Acting careers are also being reshaped. Hengdian World Studios in eastern China's Zhejiang Province estimates nearly 140,000 micro-drama acting participations this year, almost nine times last year's tally.

Newcomers can go from submitting a resume to stepping on set in as little as seven days, with productions demanding actors master hyper-specific skills like "three-second immersion" and "five-second emotional pivots."

Breakthroughs in AI creation tools are rapidly lowering entry barriers, making making the "one-person crew" a viable reality for aspiring creators.

Animated micro-dramas are also becoming a key growth driver, with over half of surveyed viewers having watched them in the past six months.

Industry leaders also offered insights into the latest trends at the event.

Nan Yapeng, vice president of Crazy Maple Studio, said its platform ReelShort now churns out about one new show daily in North America and is expanding local production capabilities in Latin America, Brazil, Japan, and South Korea.

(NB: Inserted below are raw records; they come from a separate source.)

(* ===== verification/GovStake.v ===== *)
(** * Stakes of the governance contract

    [smartcontract/service/native/governance/method.go], lines 33 to 670: registering a
    candidate, authorising a peer, the steps of an authorisation at the end of an epoch,
    the quitting of a peer, and the total and penalty stakes. *)

From S2P Require Import Prelude Codec BigInt NativeData LedgerTypes NativeService OntOng GovData GovState.

(** ** The steps of one authorisation *)

(** Every amount of an authorisation: what the contract holds for the address at this peer. *)
Definition all_pos (i : AuthorizeInfo) : Z :=
  ConsensusPos i + CandidatePos i + NewPos i + WithdrawConsensusPos i + WithdrawCandidatePos i + WithdrawUnfreezePos i.

(** The body of the loop of [normalQuit]; [flag] records that the owner has an entry. *)
Definition quit_info (peerPoolItem : PeerPoolItem) (i : AuthorizeInfo) : AuthorizeInfo :=
  let unfreeze := u64 (u64 (u64 (u64 (u64 (ConsensusPos i + CandidatePos i) + NewPos i) + WithdrawConsensusPos i) +
                            WithdrawCandidatePos i) + WithdrawUnfreezePos i) in
  let unfreeze := if bool_decide (ai_Address i = pp_Address peerPoolItem) then u64 (unfreeze + pp_InitPos peerPoolItem) else unfreeze in
  mkAuth (ai_PeerPubkey i) (ai_Address i) 0 0 0 0 0 unfreeze.

(** The body of the loop of [blackQuit]: the penalty and the authorisation left. *)
Definition black_info (globalParam : GlobalParam) (i : AuthorizeInfo) : Z * AuthorizeInfo :=
  let total := u64 (u64 (u64 (u64 (ConsensusPos i + CandidatePos i) + NewPos i) + WithdrawConsensusPos i) + WithdrawCandidatePos i) in
  let penalty := u64 (u64 (Penalty globalParam * total) + 99) / 100 in
  (penalty, mkAuth (ai_PeerPubkey i) (ai_Address i) 0 0 0 0 0 (u64 (u64 (total - penalty) + WithdrawUnfreezePos i))).

Definition c2c_info (i : AuthorizeInfo) : res AuthorizeInfo :=
  let* _ := guard (CandidatePos i =? 0) "commitPos, candidatePos should be 0" in
  Ok (mkAuth (ai_PeerPubkey i) (ai_Address i) (u64 (ConsensusPos i + NewPos i)) (CandidatePos i) 0
        0 (WithdrawConsensusPos i) (u64 (WithdrawUnfreezePos i + WithdrawCandidatePos i))).

Definition u2c_info (i : AuthorizeInfo) : res AuthorizeInfo :=
  let* _ := guard (ConsensusPos i =? 0) "commitPos, consensusPos should be 0" in
  Ok (mkAuth (ai_PeerPubkey i) (ai_Address i) (u64 (u64 (ConsensusPos i + CandidatePos i) + NewPos i)) 0 0
        0 (WithdrawConsensusPos i) (u64 (WithdrawUnfreezePos i + WithdrawCandidatePos i))).

Definition c2u_info (i : AuthorizeInfo) : res AuthorizeInfo :=
  let* _ := guard (CandidatePos i =? 0) "commitPos, candidatePos should be 0" in
  Ok (mkAuth (ai_PeerPubkey i) (ai_Address i) 0 (u64 (ConsensusPos i + NewPos i)) 0
        0 (WithdrawConsensusPos i) (u64 (WithdrawUnfreezePos i + WithdrawCandidatePos i))).

Definition u2u_info (i : AuthorizeInfo) : res AuthorizeInfo :=
  let* _ := guard (ConsensusPos i =? 0) "commitPos, consensusPos should be 0" in
  Ok (mkAuth (ai_PeerPubkey i) (ai_Address i) (ConsensusPos i) (u64 (NewPos i + CandidatePos i)) 0
        0 (WithdrawConsensusPos i) (u64 (WithdrawUnfreezePos i + WithdrawCandidatePos i))).

Section Stakes.
Context {T : Type} `{HT : NativeEnv T} `{HK : PeerKeys}.
Local Notation GM := (@GM T).

(** ** Total and penalty stakes *)

Definition time_offset : GM Z := do time <- asks ne_Time; st_ret (u32 (time - GENESIS_BLOCK_TIMESTAMP)).

Definition depositTotalStake (address : Address) (stake : Z) : GM unit :=
  do totalStake <- getTotalStake address;
  let preStake := Stake totalStake in
  let preTimeOffset := ts_TimeOffset totalStake in
  do timeOffset <- time_offset;
  do amount <- st_lift (CalcUnbindOng preStake preTimeOffset timeOffset);
  do_ appCallTransferFromOng GovernanceContractAddress OntContractAddress (ts_Address totalStake) amount;
  putTotalStake (mkTotal (ts_Address totalStake) (u64 (preStake + stake)) timeOffset).

Definition withdrawTotalStake (address : Address) (stake : Z) : GM unit :=
  do totalStake <- getTotalStake address;
  do_ st_guard (negb (Stake totalStake <? stake)) "withdraw, ont deposit is not enough";
  let preStake := Stake totalStake in
  let preTimeOffset := ts_TimeOffset totalStake in
  do timeOffset <- time_offset;
  do amount <- st_lift (CalcUnbindOng preStake preTimeOffset timeOffset);
  do_ appCallTransferFromOng GovernanceContractAddress OntContractAddress (ts_Address totalStake) amount;
  putTotalStake (mkTotal (ts_Address totalStake) (u64 (preStake - stake)) timeOffset).

Definition depositPenaltyStake (peerPubkey : PubKey) (initPos authorizePos : Z) : GM unit :=
  do penaltyStake <- getPenaltyStake peerPubkey;
  let preInitPos := ps_InitPos penaltyStake in
  let preAuthorizePos := ps_AuthorizePos penaltyStake in
  let preStake := u64 (preInitPos + preAuthorizePos) in
  do timeOffset <- time_offset;
  do amount <- st_lift (CalcUnbindOng preStake (ps_TimeOffset penaltyStake) timeOffset);
  putPenaltyStake (mkPenalty (ps_PeerPubkey penaltyStake) (u64 (preInitPos + initPos)) (u64 (preAuthorizePos + authorizePos))
    timeOffset (u64 (ps_Amount penaltyStake + amount))).

Definition withdrawPenaltyStake (peerPubkey : PubKey) (address : Address) : GM unit :=
  do penaltyStake <- getPenaltyStake peerPubkey;
  let preStake := u64 (ps_InitPos penaltyStake + ps_AuthorizePos penaltyStake) in
  do timeOffset <- time_offset;
  do amount <- st_lift (CalcUnbindOng preStake (ps_TimeOffset penaltyStake) timeOffset);
  do_ appCallTransferOnt GovernanceContractAddress address preStake;
  do_ appCallTransferFromOng GovernanceContractAddress OntContractAddress address (u64 (amount + ps_Amount penaltyStake));
  do peerPubkeyPrefix <- hex_key peerPubkey;
  sets (upd_penaltyStake (delete peerPubkeyPrefix)).

(** ** Loops over the authorisations of a peer *)

Definition authorizations (peerPoolItem : PeerPoolItem) : GM (list AuthorizeInfo) :=
  do peerPubkeyPrefix <- hex_key (pp_PeerPubkey peerPoolItem);
  do t <- gets t_authorizeInfo;
  st_ret (iterate peerPubkeyPrefix t).

Fixpoint quit_loop (peerPoolItem : PeerPoolItem) (l : list AuthorizeInfo) (flag : bool) : GM bool :=
  match l with
  | [] => st_ret flag
  | i :: l =>
      do_ putAuthorizeInfo (quit_info peerPoolItem i);
      quit_loop peerPoolItem l (flag || bool_decide (ai_Address i = pp_Address peerPoolItem))
  end.

Definition normalQuit (peerPoolItem : PeerPoolItem) : GM unit :=
  do l <- authorizations peerPoolItem;
  do flag <- quit_loop peerPoolItem l false;
  if negb flag then
    putAuthorizeInfo (mkAuth (pp_PeerPubkey peerPoolItem) (pp_Address peerPoolItem) 0 0 0 0 0 (pp_InitPos peerPoolItem))
  else st_ret ().

Fixpoint black_loop (globalParam : GlobalParam) (l : list AuthorizeInfo) (authorizePos : Z) : GM Z :=
  match l with
  | [] => st_ret authorizePos
  | i :: l =>
      let '(penalty, i') := black_info globalParam i in
      do_ putAuthorizeInfo i';
      do_ withdrawTotalStake (ai_Address i) penalty;
      black_loop globalParam l (u64 (authorizePos + penalty))
  end.

Definition blackQuit (peerPoolItem : PeerPoolItem) : GM unit :=
  do_ appCallTransferOnt GovernanceContractAddress GovernanceContractAddress (pp_InitPos peerPoolItem);
  do_ withdrawTotalStake (pp_Address peerPoolItem) (pp_InitPos peerPoolItem);
  let initPos := pp_InitPos peerPoolItem in
  do globalParam <- getGlobalParam;
  do l <- authorizations peerPoolItem;
  do authorizePos <- black_loop globalParam l 0;
  depositPenaltyStake (pp_PeerPubkey peerPoolItem) initPos authorizePos.

(** The loop the four functions below share. *)
Fixpoint update_loop (f : AuthorizeInfo -> res AuthorizeInfo) (l : list AuthorizeInfo) : GM unit :=
  match l with
  | [] => st_ret ()
  | i :: l => do i' <- st_lift (f i); do_ putAuthorizeInfo i'; update_loop f l
  end.

Definition consensusToConsensus (peerPoolItem : PeerPoolItem) : GM unit :=
  do l <- authorizations peerPoolItem; update_loop c2c_info l.
Definition unConsensusToConsensus (peerPoolItem : PeerPoolItem) : GM unit :=
  do l <- authorizations peerPoolItem; update_loop u2c_info l.
Definition consensusToUnConsensus (peerPoolItem : PeerPoolItem) : GM unit :=
  do l <- authorizations peerPoolItem; update_loop c2u_info l.
Definition unConsensusToUnConsensus (peerPoolItem : PeerPoolItem) : GM unit :=
  do l <- authorizations peerPoolItem; update_loop u2u_info l.

(** ** Registering and authorising *)

(** The way the tokens reach the contract. *)
Inductive Flag := FlagTransfer | FlagTransferFrom.

Definition take_ont (flag : Flag) (address : Address) (amount : Z) : GM unit :=
  match flag with
  | FlagTransfer => appCallTransferOnt address GovernanceContractAddress amount
  | FlagTransferFrom => appCallTransferFromOnt GovernanceContractAddress address GovernanceContractAddress amount
  end.
Definition take_ong (flag : Flag) (address : Address) (amount : Z) : GM unit :=
  match flag with
  | FlagTransfer => appCallTransferOng address GovernanceContractAddress amount
  | FlagTransferFrom => appCallTransferFromOng GovernanceContractAddress address GovernanceContractAddress amount
  end.

Definition registerCandidate (flag : Flag) : GM unit :=
  do params <- gov_input Gdes.RegisterCandidateParam;
  do contract <- asks ne_Contract;
  do_ st_guard (negb (rc_InitPos params <? 1)) "registerCandidate, init pos must >= 1";
  do_ appCallVerifyToken contract (rc_Caller params) "registerCandidate" (rc_KeyNo params);
  do_ ValidateOwner (rc_Address params);
  do view <- GetView;
  do_ st_lift (validatePeerPubKeyFormat (rc_PeerPubkey params));
  do peerPubkeyPrefix <- hex_key (rc_PeerPubkey params);
  do blackList <- gets t_blackList;
  do_ st_guard (bool_decide (blackList !! peerPubkeyPrefix = None)) "registerCandidate, this Peer is in BlackList";
  do peerPoolMap <- GetPeerPoolMap view;
  do_ st_guard (bool_decide (peerPoolMap !! rc_PeerPubkey params = None)) "registerCandidate, peerPubkey is already in peerPoolMap";
  do_ putPeerPoolMap view (<[rc_PeerPubkey params :=
        mkPeer 0 (rc_PeerPubkey params) (rc_Address params) RegisterCandidateStatus (rc_InitPos params) 0]> peerPoolMap);
  do globalParam <- getGlobalParam;
  do_ take_ont flag (rc_Address params) (rc_InitPos params);
  do_ take_ong flag (rc_Address params) (CandidateFee globalParam);
  depositTotalStake (rc_Address params) (rc_InitPos params).

Definition is_candidate (p : PeerPoolItem) : bool := (pp_Status p =? CandidateStatus) || (pp_Status p =? ConsensusStatus).

(** One round of the loop of [authorizeForPeer]: the peers and the total after it. *)
Definition authorize_one (globalParam : GlobalParam) (globalParam2 : GlobalParam2) (address : Address)
    (peerPubkey : PubKey) (pos : Z) (peerPoolMap : PeerPoolMap) (total : Z) : GM (PeerPoolMap * Z) :=
  do_ st_guard (negb (pos <? 1)) "authorizeForPeer, pos must >= 1";
  do_ (if pos <? MinAuthorizePos globalParam2 then st_err "authorizeForPeer, pos must be times of MinAuthorizePos"
       else if MinAuthorizePos globalParam2 =? 0 then st_panic
       else st_guard (pos mod MinAuthorizePos globalParam2 =? 0) "authorizeForPeer, pos must be times of MinAuthorizePos");
  do peerPoolItem <- found (peerPoolMap !! peerPubkey) "authorizeForPeer, peerPubkey is not in peerPoolMap";
  do_ st_guard (is_candidate peerPoolItem) "authorizeForPeer, peerPubkey is not candidate and can not be authorized";
  do peerAttributes <- getPeerAttributes peerPubkey;
  do_ st_guard (negb (bool_decide (address = pp_Address peerPoolItem))) "authorizeForPeer error, address can not be node owner";
  do i <- getAuthorizeInfo peerPubkey address;
  let i' := mkAuth (ai_PeerPubkey i) (ai_Address i) (ConsensusPos i) (CandidatePos i) (u64 (NewPos i + pos))
              (WithdrawConsensusPos i) (WithdrawCandidatePos i) (WithdrawUnfreezePos i) in
  let totalPos := u64 (pp_TotalPos peerPoolItem + pos) in
  do_ st_guard (negb (u64 (PosLimit globalParam * pp_InitPos peerPoolItem) <? totalPos)) "authorizeForPeer, pos of this peer is full";
  do_ st_guard (negb (MaxAuthorize peerAttributes <? totalPos)) "authorizeForPeer, pos of this peer is more than peerAttributes.MaxAuthorize";
  do_ putAuthorizeInfo i';
  st_ret (<[peerPubkey := mkPeer (pp_Index peerPoolItem) (pp_PeerPubkey peerPoolItem) (pp_Address peerPoolItem)
             (pp_Status peerPoolItem) (pp_InitPos peerPoolItem) totalPos]> peerPoolMap, u64 (total + pos)).

(** [PosList[i]] is read for each key: a shorter list panics. *)
Fixpoint authorize_loop (globalParam : GlobalParam) (globalParam2 : GlobalParam2) (address : Address)
    (keys : list PubKey) (poss : list Z) (peerPoolMap : PeerPoolMap) (total : Z) : GM (PeerPoolMap * Z) :=
  match keys, poss with
  | [], _ => st_ret (peerPoolMap, total)
  | _ :: _, [] => st_panic
  | peerPubkey :: keys, pos :: poss =>
      do '(m, t) <- authorize_one globalParam globalParam2 address peerPubkey pos peerPoolMap total;
      authorize_loop globalParam globalParam2 address keys poss m t
  end.

Definition authorizeForPeer (flag : Flag) : GM unit :=
  do params <- gov_input Gdes.AuthorizeForPeerParam;
  do_ ValidateOwner (al_Address params);
  do view <- GetView;
  do peerPoolMap <- GetPeerPoolMap view;
  do globalParam <- getGlobalParam;
  do globalParam2 <- getGlobalParam2;
  do '(peerPoolMap, total) <- authorize_loop globalParam globalParam2 (al_Address params)
     (al_PeerPubkeyList params) (al_PosList params) peerPoolMap 0;
  do_ putPeerPoolMap view peerPoolMap;
  do_ take_ont flag (al_Address params) total;
  depositTotalStake (al_Address params) total.

End Stakes.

"We aim to tap into overseas production capacity and partner closely with domestic screenwriters and IP holders to get our content in front of global viewers faster," Nan said.


Nan Yapeng, vice president of Crazy Maple Studio, shares latest moves of ReelShort at the event. As a leading overseas platform, ReelShort has produced hit micro-dramas such as "The Double Life of My Billionaire Husband."

Romance subgenres such as flash-marriage and post-marital love have already found success overseas, he said, but ongoing innovation remains crucial. New high-school romance titles released since last Christmas have drawn a growing audience of younger Western viewers to micro-dramas.

Cao Rui from Chinese tech giant Tencent urged creators to embrace AI-driven storytelling, noting that Tencent's AI micro-drama competition has already attracted nearly 1,000 submissions.

"We are eager to push the boundaries of tech-content integration – especially for imaginative, interactive, or AI-powered formats," Cao said.

A separate report released last month by CNSA shows the industry's domestic market value soaring from 3.68 billion yuan in 2021 to 50.44 billion yuan in 2024. Overseas revenues are booming as well, topping US$1.5 billion in the first months of 2025. Chinese-backed firms claiming 90 percent of the top 20 highest-grossing global micro-drama apps by revenue.


CNSA and Shanghai's Pudong New Area launched the nation's first industrial hub dedicated to global micro-drama expansion.